▶ **Task details**: Print nothing but the lines below starting at the line that holds "pose proof (find_settled_settled" and ending at the line that holds "cbn [snd] in E.", including both, each exactly as written.

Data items
* * * * * * *

(** A rehash of a map built by insertions, into a table of [2 ^ bits']
    slots: it returns, and either it failed and left the map as it was, or
    the map it leaves holds the same entries in the same order. *)
Lemma rehash_filled m bits ks ss bits' :
  0 <= bits < 32 -> filled m bits ks ss ->
  Forall (fun s => hash s <> 0) ss -> distinct ss = true ->
  0 <= bits' < 32 -> calloc_fails (2 ^ bits') = false ->
  exists r d,
    _remap2bits m bits' = Some (r, d) /\
    (under_attack m <> 0 -> under_attack d <> 0) /\
    (under_attack d = 0 -> d = m \/ exists ks', filled d bits' ks' ss).
Proof.
  intros Hb Hf Hnz Hd Hb' Hcalloc.
  destruct (remap2bits_returns m bits' (filled_ring_closes _ _ _ _ Hf)) as ([r d] & Hr).
  exists r, d. split; [exact Hr|]. split; [apply (remap2bits_attack _ _ _ _ Hr)|].
  intros Hua.
  pose proof (filled_length _ _ _ _ Hf) as Hlen.
  pose proof (filled_slots _ _ _ _ Hf) as Hslots.
  pose proof Hf as (F1 & F2 & F3 & F4 & F5 & F6 & F7 & F8 & F9 & F10).
  unfold _remap2bits in Hr. rewrite table_size_bits in Hr by exact Hb'.
  pose proof (filled_init (2 ^ bits') bits' (under_attack m) Hb' eq_refl Hcalloc) as Hinit.
  destruct (map m) as [t|] eqn:Em; [|congruence]. cbn [orb] in Hr.
  destruct ks as [|k0 ks'].
  - rewrite F10, Z.eqb_refl in Hr. inversion Hr; subst. right. exists [].
    destruct ss; [exact Hinit|discriminate].
  - destruct F10 as (G1 & G2 & G3).
    rewrite Forall_forall in F6.
    pose proof (in_table_lt _ _ _ F2 Hb (F6 k0 (or_introl eq_refl))) as Hk0.
    replace (head m =? NIL) with false in Hr
      by (symmetry; apply Z.eqb_neq; rewrite G1; unfold NIL; lia).
    assert (Hring : ring_from (S (length (table m))) m (head m) = k0 :: ks').
    { rewrite G1. apply chain_ring_from; [exact G2| |cbn [length] in Hlen; lia].
      rewrite G1. inversion F5; assumption. }
    set (dest0 := mk_map (calloc_table (2 ^ bits')) NIL 0 bits' 0 (under_attack m)) in *.
    assert (Hnz' : Forall (fun s => hash s <> 0)
                     (List.map (slot m) (ring_from (S (length (table m))) m (head m)))).
    { rewrite Hring. apply (nonzero_retag ss); [symmetry; exact Hslots|exact Hnz]. }
    assert (Hd' : distinct ([] ++ List.map (slot m)
                     (ring_from (S (length (table m))) m (head m))) = true).
    { rewrite Hring. cbn [app]. rewrite (distinct_retag _ ss Hslots). exact Hd. }
    destruct (remap_loop (S (length (table m))) m dest0 (head m)) as [[d'|]|] eqn:El;
      cbn [bind] in Hr; [| |discriminate].
    + assert (d' = d) by congruence. subst d'. right.
      destruct (remap_loop_fills _ _ _ _ [] [] d bits' Hb' Hinit (Forall_nil _)
                                 Hnz' Hd' El Hua) as (ks2 & Hfill).
      exists ks2. cbn [app] in Hfill. rewrite Hring in Hfill.
      apply (filled_retag _ _ _ _ _ Hslots Hfill).
    + left. congruence.
Qed.

(** no rehash is pending: bit 1 of [has_collisions], which only a removal
    sets, is clear *)
Definition settled (m : map_s) : Prop := Z.land (has_collisions m) 2 = 0.

Lemma land2_lor1 (x : Z) : Z.land (u8 (Z.lor x 1)) 2 = Z.land x 2.
Proof.
  apply Z.bits_inj'. intros n Hn. rewrite !Z.land_spec.
  destruct (Z.eq_dec n 1) as [->|Hne].
  - unfold u8. change 256 with (2 ^ 8). rewrite Z.testbit_mod_pow2 by lia.
    rewrite Z.lor_spec. change (Z.testbit 1 1) with false.
    rewrite Bool.orb_false_r. reflexivity.
  - assert (T : Z.testbit 2 n = false)
      by (change 2 with (2 ^ 1); apply Z.pow2_bits_false; lia).
    rewrite T, !Bool.andb_false_r. reflexivity.
Qed.

Lemma seek_settled n :
  forall m o h pk mask c,
    Z.land (has_collisions (snd (fst (seek n m o h pk mask c)))) 2
    = Z.land (has_collisions m) 2.
Proof.
  induction n as [|n IH]; intros m o h pk mask c; cbn [seek]; [reflexivity|].
  destruct (hash (slot m pk) =? FIO_MAP_HASH_INVALID); [reflexivity|].
  destruct (hash (slot m pk) =? h); [|apply IH].
  destruct ((next (slot m pk) =? NIL) || negb (under_attack m =? 0)
            || FIO_MAP_OBJ_COMPARE (obj (slot m pk)) o); [reflexivity|].
  rewrite IH.
  destruct (FIO_MAP_MAX_FULL_COLLISIONS <=? u8 (c + 1));
    cbn [has_collisions set_under_attack set_has_collisions]; apply land2_lor1.
Qed.

Lemma find_settled_settled m o h :
  Z.land (has_collisions (snd (find_settled m o h))) 2 = Z.land (has_collisions m) 2.
Proof.
  unfold find_settled. destruct (map m); [|reflexivity].
  unfold seek_from_key.
  match goal with |- context [seek ?n ?m ?o ?h ?pk ?mask ?c] =>
    pose proof (seek_settled n m o h pk mask c) as E;
    destruct (seek n m o h pk mask c) as [[pos m1] c1] end.
  exact E.
Qed.

Lemma place_has_collisions d k s : has_collisions (place d k s) = has_collisions d.
Proof.
  unfold place. cbn [has_collisions set_count].
  rewrite (proj1 (proj2 (link_node_flags _ _))). reflexivity.
Qed.

Lemma remap_loop_settled fuel :
  forall src dest i d,
    remap_loop fuel src dest i = Some (Some d) -> settled dest -> settled d.
Proof.
  induction fuel as [|fuel IH]; intros src dest i d H Hs; [discriminate|].
  rewrite remap_loop_unfold in H.
  pose proof (find_settled_settled dest (obj (slot src i)) (hash (slot src i))) as E.
  destruct (find_settled dest (obj (slot src i)) (hash (slot src i))) as [[k|] d1];
    [|discriminate].
  cbn [snd] in E.
  assert (Hp : settled (place d1 k (slot src i))).
  { unfold settled in *. rewrite place_has_collisions, E. exact Hs. }
  destruct (next (slot src i) =? head src).
  - inversion H; subst d. exact Hp.
  - apply (IH _ _ _ _ H Hp).
Qed.

Lemma remap2bits_settled m bits r d :
  _remap2bits m bits = Some (r, d) -> settled m -> settled d.
Proof.
  unfold _remap2bits. intros H Hs.
  match type of H with (if ?b then _ else _) = _ => destruct b end.
  - inversion H; subst. reflexivity.
  - match type of H with context [remap_loop ?f ?s ?d0 ?i] =>
      destruct (remap_loop f s d0 i) as [[d'|]|] eqn:E end;
      cbn [bind] in H; inversion H; subst; [|exact Hs].
    apply (remap_loop_settled _ _ _ _ _ E). reflexivity.
Qed.

(** *** Outcomes: a result with the map not under attack, or none such *)

Definition good_or_attack {R} (r : option R) (ua : R -> Z) (P : R -> Prop) : Prop :=
  (exists x, r = Some x /\ ua x = 0 /\ P x) \/
  (forall x, r = Some x -> ua x <> 0).

Lemma goa_bind {R S} (r : option R) (f : R -> option S) ua ub (P : R -> Prop)
      (Q : S -> Prop) :
  good_or_attack r ua P ->
  (forall x y, ua x <> 0 -> f x = Some y -> ub y <> 0) ->
  (forall x, ua x = 0 -> P x -> good_or_attack (f x) ub Q) ->
  good_or_attack (bind r f) ub Q.
Proof.
  intros [(x & Er & Hx & Px)|Hatt] Hmono Hgood.
  - rewrite Er. cbn [bind]. apply Hgood; assumption.
  - right. intros y Hy. destruct r as [x|]; [|discriminate].
    cbn [bind] in Hy. apply (Hmono x y); [apply Hatt; reflexivity|exact Hy].
Qed.

Lemma goa_weaken {R} (r : option R) ua (P Q : R -> Prop) :
  good_or_attack r ua P -> (forall x, P x -> Q x) -> good_or_attack r ua Q.
Proof.
  intros [(x & Er & Hx & Px)|Hatt] H; [left|right; exact Hatt].
  exists x. repeat split; auto.
Qed.

(** *** The stages of [_insert_or_overwrite] *)

(** the slot an insertion writes, up to its links *)
Definition new_slot (h : Z) (o : couplet_s) : _map_s := mk_slot 0 0 h o.

(** the key is new: no slot of the list has the hash and an equal key *)
Definition is_new (ss : list _map_s) (o : couplet_s) (h : Z) : Prop :=
  forall s, In s ss -> (hash s =? h) && FIO_MAP_OBJ_COMPARE (obj s) o = false.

* * * * * * *

▶ **Response area**:
  pose proof (find_settled_settled dest (obj (slot src i)) (hash (slot src i))) as E.
  destruct (find_settled dest (obj (slot src i)) (hash (slot src i))) as [[k|] d1];
    [|discriminate].
  cbn [snd] in E.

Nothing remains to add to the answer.